Autoria de: Dina Helena Picanço Guerreiro
Orient.: Profª. Ma. Amanda Chaves Marcuartú
Trabalho de Conclusão de Curso apresentado ao Centro Universitário Fibra, como requisito parcial para obtenção do título de Bacharel em Nutrição
RESUMO
Introdução: O TEA é um conjunto de distúrbios do neurodesenvolvimento caracterizado por déficits em interação social, comunicação e padrões repetitivos de comportamentos. A microbiota intestinal humana é um ecossistema onde podemos encontrar trilhões de microrganismos que habitam o trato gastrointestinal, quando a microbiota se encontra em desequilíbrio temos a disbiose intestinal. Objetivo: Analisar os fatores que contribuem para a ocorrência da disbiose intestinal em crianças portadoras do Transtorno do Espectro Autista.

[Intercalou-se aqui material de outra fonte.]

Definition navigable (y x : Z) : Prop := exists c, c ∈ plane /\ c_y c = y /\ c_x c = x.

Definition joined (a b : cell) : Prop :=
  a ∈ plane /\ b ∈ plane /\ member keep alive a = true /\ member keep alive b = true
  /\ is_Some (heading (c_y b - c_y a) (c_x b - c_x a))
  /\ (c_y a <> c_y b -> c_x a <> c_x b -> navigable (c_y a) (c_x b) /\ navigable (c_y b) (c_x a)).

Definition link_cost (a b : cell) : Z := step_cost len_units price rate (c_y b - c_y a, c_x b - c_x a) a b.

(** [lattice_route a p b c]: the cells [p] after [a] lead to [b], their steps costing [c] *)
Inductive lattice_route : cell -> list cell -> cell -> Z -> Prop :=
| route_here a : a ∈ plane -> member keep alive a = true -> lattice_route a [] a 0
| route_step a b p t c : joined a b -> lattice_route b p t c -> lattice_route a (b :: p) t (link_cost a b + c).

(** The turns of a route *)
Fixpoint cell_headings (a : cell) (p : list cell) : list (option Heading) :=
  match p with [] => [] | b :: p => heading (c_y b - c_y a) (c_x b - c_x a) :: cell_headings b p end.
Definition route_turn (tab : Heading -> Heading -> Z) (p : list cell) : Z :=
  match p with [] => 0 | a :: p => turn_sum tab (cell_headings a p) end.

(** Routes compared cell by cell in row-major order *)
Fixpoint cells_le (p q : list cell) : Prop :=
  match p, q with
  | [], _ => True
  | _ :: _, [] => False
  | a :: p, b :: q => key a < key b \/ a = b /\ cells_le p q
  end.

(** The cheapest route and, of those, the first in row-major order *)
Definition best_route (tab : Heading -> Heading -> Z) (a b : cell) (J : Z) (p : list cell) : Prop :=
  (exists q c, p = a :: q /\ lattice_route a q b c /\ J = c + route_turn tab p)
  /\ forall q c, lattice_route a q b c ->
       J <= c + route_turn tab (a :: q) /\ (J = c + route_turn tab (a :: q) -> cells_le p (a :: q)).
End routes.

Section correct.
Context (plane : list cell) (keep : Z -> bool) (alive : Z -> Z -> bool).
Context (len_units : bool -> Q) (price : cell -> Q) (rate : Q).
Hypothesis ok : sorted_plane plane.

Notation member := (member keep alive).
Notation nodes := (nodes plane keep alive).
Notation node := (node plane keep alive).
Notation members := (members plane keep alive).
Notation graph := (graph plane keep alive len_units price rate).

(** *** Numbers of members *)

Lemma node_spec i a : plane !! i = Some a -> member a = true -> nodes !! node i = Some a.
Proof.
  intros Hi Hm. unfold nodes, LatticePlan.nodes, node, LatticePlan.node. rewrite (take_S_r _ _ _ Hi), List.filter_app, length_app. cbn. rewrite Hm. cbn.
  rewrite <-(take_drop_middle plane i a Hi) at 2. rewrite List.filter_app. cbn. rewrite Hm.
  rewrite lookup_app_r by lia. by replace (pred (length (List.filter member (take i plane)) + 1) - _)%nat with 0%nat by lia.
Qed.

Lemma elem_members i : i ∈ members <-> exists a, plane !! i = Some a /\ member a = true.
Proof.
  unfold members, LatticePlan.members. rewrite elem_of_filter', elem_of_seq. split.
  - intros [_ H]. destruct (plane !! i) as [a|]; [by exists a|done].
  - intros (a & Ha & Hm). rewrite Ha. split; [|done]. apply lookup_lt_Some in Ha. lia.
Qed.

Lemma members_length : length members = length nodes.
Proof.
  unfold members, LatticePlan.members, nodes, LatticePlan.nodes. set (f := LatticePlan.member keep alive). clearbody f. clear ok.
  cut (forall l k, length (List.filter (fun i => match (repeat (Cell 0 0 0) k ++ l) !! i with Some c => f c | None => false end) (seq k (length l)))
    = length (List.filter f l)); [intros H; apply (H plane 0%nat)|].
  induction l as [|a l IH]; intros k; cbn; [done|]. rewrite lookup_app_r by (rewrite repeat_length; lia). rewrite repeat_length, Nat.sub_diag. cbn.
  specialize (IH (S k)). 
  assert (Hext : List.filter (fun i => match (repeat (Cell 0 0 0) k ++ a :: l) !! i with Some c => f c | None => false end) (seq (S k) (length l))
    = List.filter (fun i => match (repeat (Cell 0 0 0) (S k) ++ l) !! i with Some c => f c | None => false end) (seq (S k) (length l))).
  { apply List.filter_ext_in. intros i [Hi _]%List.in_seq. rewrite !lookup_app_r by (rewrite repeat_length; lia). rewrite !repeat_length.
    replace (i - k)%nat with (S (i - S k)) by lia. done. }
  destruct (f a); cbn; rewrite Hext, IH; done.
Qed.

Lemma nodes_sorted : StronglySorted key_lt nodes.
Proof. apply sorted_filter, (sp_sorted _ ok). Qed.

Lemma nodes_member n a : nodes !! n = Some a -> a ∈ plane /\ member a = true.
Proof. intros H%list_elem_of_lookup_2. by apply elem_of_filter' in H. Qed.

Lemma nodes_inj n m a : nodes !! n = Some a -> nodes !! m = Some a -> n = m.
Proof.
  intros Hn Hm. destruct (Nat.lt_trichotomy n m) as [H|[?|H]]; [|done|].
  - pose proof (sorted_lookup _ _ _ _ _ nodes_sorted Hn Hm H). lia.
  - pose proof (sorted_lookup _ _ _ _ _ nodes_sorted Hm Hn H). lia.
Qed.

Lemma member_node a : a ∈ plane -> member a = true -> exists i, plane !! i = Some a /\ i ∈ members /\ nodes !! node i = Some a.
Proof.
  intros (i & Hi)%list_elem_of_lookup Hm. exists i. split; [done|]. split; [apply elem_members; eauto|]. by apply node_spec.
Qed.

Lemma plane_range a : a ∈ plane -> in_range a.
Proof. intros Ha. pose proof (sp_range _ ok) as Hr. rewrite Forall_forall in Hr. auto. Qed.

Métodos: Trata-se de uma revisão narrativa baseada na análise de artigos científicos, abordando a disbiose intestinal e sua relação com crianças diagnosticadas com TEA. A pesquisa foi conduzida por meio da busca de artigos científicos indexados nas bases de dados BVS, SciELO e Google Acadêmico. Para a seleção dos artigos, foram realizadas buscas utilizando os seguintes descritores presentes nos Descritores em Ciências da Saúde (DeCS/MeSH), “autismo”, “disbiose”, “microbiota intestinal” “seletividade alimentar” combinados pelo operador booleano “AND”. Resultados: Foram encontrados 676 artigos, após exclusão de duplicatas restaram 377, destes 258 foram excluídos por título e 111 por resumos, restando 20 artigos. Discussão: A seletividade alimentar é comum em indivíduos com TEA, e isso pode contribuir para o surgimento de problemas gastrointestinais, como a disbiose intestinal. Essas alterações podem levar a carências nutricionais e agravar os sintomas do transtorno. Os estudos sobre disbiose intestinal em crianças com TEA ainda são bastante limitados, o que dificulta a implementação de intervenções precoces que poderiam melhorar a qualidade de vida dessas crianças. Considerações finais: O presente estudo evidenciou que a disbiose intestinal se faz presente em indivíduos diagnosticados com TEA, mas em crianças os estudos ainda são escassos, sugerindo uma correlação entre a disbiose intestinal e o aumento dos sintomas. Evidenciando com isso a importância de mais estudos em crianças com TEA e assim promover uma melhor qualidade de vida.